12.23.2008

carta não branca


cariño,
continuo em minha imprevisível, e literariamente indefinível, tarefa de copiar sua letra em suas cartas. às vezes o segundo passo, para não dizer carta, é mais difícil que primeiro. eu sei, você já leu isso antes, mas não vindo de mim. ser reflexo, cópia, a outra parte gêmea, papagaio, já não me incomoda, é o que sou quando reconhecem você ao lerem-me em carta. entre caios e anas estão suas cartas, eles estão nelas e as tornam ainda mais belas.
hoje descobri que não me sinto bem quando paro para abastecer o tanque do carro, é estranhamente melhor que isso, é um momento que me obriga a escolher o que fazer com minha trajetória. mesmo nos gestos pequenos, sinto vertigem e algo de um corpo vivo. é nesse momento que penso em voltar e encontrar sua solidão sobre uma poltrona ou de frente a uma lanchonete. lá estaria você pronto a ler o livro de ana que repousa em seu colo. seria isso mesmo ou me lembrei de um quadro?
mas a parada no posto não é solitária. existem outras pessoas no banco de trás e com elas também se repete o jogo do trio. sou a terceira pessoa que ouve sem muito o que compartilhar, que para não ser lido repete o mesmo silêncio de quem dorme de olhos abertos. mas em meio a esse teatro de uma figura estática, já aprendi a criar desculpas para conversas a dois. sim, me agrada a idéia de publicar minha carta anterior. confio totalmente em sua intuição.
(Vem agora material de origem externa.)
(** X12.  When a request answered 200 has an email address and the SMTP
    account is configured, the message is addressed to that address, its
    attachment is the certificate just written, and [email_sent] and
    [email_error] report what the SMTP session did with it. *)
Theorem email_outcome_is_smtp_outcome (cfg : Config) (ext : Externals)
    (amb : Ambient) (req : json) (w : World) (r : response) (w' : World)
    (em : json) :
  verify_payment cfg ext amb req w = (Ok r, w') ->
  status r = 200 ->
  field "email" req = Some em ->
  email_enabled cfg em = true ->
  exists m data,
    send_attempts w' = m :: send_attempts w
    /\ to_email m = em
    /\ body_field "certificate_url" r
       = Some (JStr ("/certificate/" +:+ attachment_path m))
    /\ files w' !! attachment_path m = Some data
    /\ match smtp_session ext (FROM_EMAIL cfg) em (subject m) (body m)
               (attachment_path m) data with
       | Ok _ =>
           body_field "email_sent" r = Some (JBool true)
           /\ body_field "email_error" r = Some JNull
       | Raise e =>
           body_field "email_sent" r = Some (JBool false)
           /\ body_field "email_error" r = Some (JStr e)
       end.
Proof.
  intros Hvp Hst Hem Hen.
  destruct (verify_payment_success _ _ _ _ _ _ _ Hvp Hst) as [[msg Hv] Hc].
  destruct (accepted_is_dict _ _ _ _ Hv) as (dd & -> & Hor & _).
  rewrite Hor in Hc.
  apply certified_effects in Hc
    as (d & o & data & sent & err & Hd & _ & _ & -> & Hfiles & Hmail).
  apply read_donation_dict in Hd as (_ & Hmail_to & _).
  assert (Hto : donor_email d = em).
  { rewrite Hmail_to. unfold field_or_null. now rewrite Hem. }
  rewrite Hto in Hmail.
  destruct Hmail as [(Hoff & _)|(_ & Hlog & Hsmtp)]; [congruence|].
  exists (thanks_email ext d (certificate_filename o (time_cert amb))), data.
  split; [exact Hlog|]. split; [exact Hto|]. split; [reflexivity|].
  split; [simpl; rewrite Hfiles; apply lookup_insert_eq|].
  cbn [attachment_path thanks_email] in *.
  destruct (smtp_session ext _ _ _ _ _ _); destruct Hsmtp as [-> ->];
    split; reflexivity.
Qed.

Lemma email_outcome_is_smtp_outcome_witness :
  exists m data,
    send_attempts
      {| files := {["certificate_order_1_1700000000.pdf" := Sample.pdf_bytes]};
         send_attempts :=
           [thanks_email Sample.ext
              {| donor_name := JStr "Donor";
                 donor_email := JStr "asha@example.com"; amount := 0;
                 order_id := JStr "order_1" |}
              "certificate_order_1_1700000000.pdf"] |}
    = m :: send_attempts Sample.empty_world
    /\ to_email m = JStr "asha@example.com"
    /\ body_field "certificate_url"
         (jsonify 200
            (success_result Sample.mail_cfg
               {| donor_name := JStr "Donor";
                  donor_email := JStr "asha@example.com"; amount := 0;
                  order_id := JStr "order_1" |}
               "/certificate/certificate_order_1_1700000000.pdf" true None))
       = Some (JStr ("/certificate/" +:+ attachment_path m))
    /\ files
         {| files := {["certificate_order_1_1700000000.pdf" := Sample.pdf_bytes]};
            send_attempts :=
              [thanks_email Sample.ext
                 {| donor_name := JStr "Donor";
                    donor_email := JStr "asha@example.com"; amount := 0;
                    order_id := JStr "order_1" |}
                 "certificate_order_1_1700000000.pdf"] |}
       !! attachment_path m = Some data
    /\ match smtp_session Sample.ext (FROM_EMAIL Sample.mail_cfg)
               (JStr "asha@example.com") (subject m) (body m)
               (attachment_path m) data with
       | Ok _ =>
           body_field "email_sent"
             (jsonify 200
                (success_result Sample.mail_cfg
                   {| donor_name := JStr "Donor";
                      donor_email := JStr "asha@example.com"; amount := 0;
                      order_id := JStr "order_1" |}
                   "/certificate/certificate_order_1_1700000000.pdf" true None))
           = Some (JBool true)
           /\ body_field "email_error"
                (jsonify 200
                   (success_result Sample.mail_cfg
                      {| donor_name := JStr "Donor";
                         donor_email := JStr "asha@example.com"; amount := 0;
                         order_id := JStr "order_1" |}
                      "/certificate/certificate_order_1_1700000000.pdf" true None))
              = Some JNull
       | Raise e =>
           body_field "email_sent"
             (jsonify 200
                (success_result Sample.mail_cfg
                   {| donor_name := JStr "Donor";
                      donor_email := JStr "asha@example.com"; amount := 0;
                      order_id := JStr "order_1" |}
                   "/certificate/certificate_order_1_1700000000.pdf" true None))
           = Some (JBool false)
           /\ body_field "email_error"
                (jsonify 200
                   (success_result Sample.mail_cfg
                      {| donor_name := JStr "Donor";
                         donor_email := JStr "asha@example.com"; amount := 0;
                         order_id := JStr "order_1" |}
                      "/certificate/certificate_order_1_1700000000.pdf" true None))
              = Some (JStr e)
       end.
Proof.
  apply (email_outcome_is_smtp_outcome Sample.mail_cfg Sample.ext Sample.amb
           (Sample.paid [("email", JStr "asha@example.com")])
           Sample.empty_world).
  - reflexivity.
  - reflexivity.
  - reflexivity.
  - reflexivity.
Defined.

(** X13.  [verify_payment] removes no certificate, and the only name whose
    content it can change is the certificate name built from the
    [razorpay_order_id] of the request and the clock. *)
Theorem verify_payment_touches_one_file (cfg : Config) (ext : Externals)
    (amb : Ambient) (req : json) (w : World) (r : response) (w' : World)
    (name : string) :
  verify_payment cfg ext amb req w = (Ok r, w') ->
  (is_Some (files w !! name) -> is_Some (files w' !! name))
  /\ (files w' !! name = files w !! name
      \/ exists o,
           field "razorpay_order_id" req = Some (JStr o)
           /\ name = certificate_filename o (time_cert amb)).
Proof.
  intros Hvp.
  assert (Hsame : files w' = files w ->
          (is_Some (files w !! name) -> is_Some (files w' !! name))
          /\ (files w' !! name = files w !! name
              \/ exists o,
                   field "razorpay_order_id" req = Some (JStr o)
                   /\ name = certificate_filename o (time_cert amb))).
  { intros ->. auto. }
  destruct (verify_signature_returns cfg ext (or_empty req)) as ([] & msg & Hv).
  - rewrite (verify_payment_accepted _ _ _ _ _ _ Hv) in Hvp.
    destruct (accepted_is_dict _ _ _ _ Hv) as (dd & -> & Hor & Hreq).
    rewrite Hor in Hvp.
    destruct (certify_and_mail _ _ _ _ _) as [[r0|e] w0] eqn:Hc;
      injection Hvp as <- <-.
    + apply certify_and_mail_ok, certified_effects in Hc
        as (d & o & data & sent & err & Hd & Ho & _ & _ & Hfiles & _).
      apply read_donation_dict in Hd as (_ & _ & _ & Hoid).
      apply Forall_cons_1 in Hreq as [Hpresent _].
      apply truthy_field_Some in Hpresent as (v & Hf & _).
      simpl in Hf. rewrite Hf in Hoid. simpl in Hoid.
      rewrite Hfiles.
      destruct (decide (certificate_filename o (time_cert amb) = name)) as [<-|Hne].
      * split; [rewrite lookup_insert_eq; eauto|].
        right. exists o. split; [simpl; congruence|reflexivity].
      * rewrite lookup_insert_ne by exact Hne. auto.
    + apply Hsame. now apply certify_and_mail_raise in Hc.
  - rewrite (verify_payment_rejected _ _ _ _ _ _ Hv) in Hvp.
    injection Hvp as _ <-. now apply Hsame.
Qed.

Lemma verify_payment_touches_one_file_witness :
  (is_Some (files Sample.empty_world !! "certificate_order_1_1700000000.pdf") ->
   is_Some
     (files
        (snd (verify_payment Sample.dummy_cfg Sample.ext Sample.amb
                (Sample.paid []) Sample.empty_world))
      !! "certificate_order_1_1700000000.pdf"))
  /\ (files
        (snd (verify_payment Sample.dummy_cfg Sample.ext Sample.amb
                (Sample.paid []) Sample.empty_world))
      !! "certificate_order_1_1700000000.pdf"
      = files Sample.empty_world !! "certificate_order_1_1700000000.pdf"
      \/ exists o,
           field "razorpay_order_id" (Sample.paid []) = Some (JStr o)
           /\ "certificate_order_1_1700000000.pdf"
              = certificate_filename o (time_cert Sample.amb)).
Proof.
  apply (verify_payment_touches_one_file Sample.dummy_cfg Sample.ext Sample.amb
           (Sample.paid []) Sample.empty_world
           (jsonify 200
              (success_result Sample.dummy_cfg
                 {| donor_name := JStr "Donor"; donor_email := JNull; amount := 0;
                    order_id := JStr "order_1" |}
                 "/certificate/certificate_order_1_1700000000.pdf" false None))).
  reflexivity.
Defined.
Por favor, não entenda com isso que estou a lhe dar carta branca. tanto esta, quanto a anterior e as futuras cartas - por deus, o que me faz acreditar em próximas cartas senão uma frágil lâmina de desejo a balançar em um fio de palha? - são cartas rasuradas de engasgos do copista, manchadas de pequenos rascunhos caligráficos e ilustrativos. nada têm de branca.
já terminei meu curso de artes gráficas, por isso tomei a liberdade de fazer um esboço de gravura no canto da folha. nele você é o coelho que constrói a trilha de cenouras enquanto segura um cigarro nos lábios. eu sou o que se equilibra, de óculos tortos, em cima da caixa de fósforo. acho que diminui o ritmo. passos lentos, respiração profunda, não seria esta a confirmação de que estou realmente em férias? de que por mais que não tenha chego ao destino, minha trajetória é meu destino?

.: oberdan piantino
(2ª das cartas de edward para hopper, proposta literária
baseada no projeto epistolográfico do blog incorrespondências,
de marcio markendorf e nas correspondências de ana cristina césar,
imagem de edward hopper, "gas", 1940).

Um comentário:

marcio markendorf disse...

esse curso de caligrafia foi fantástico, sr. copista.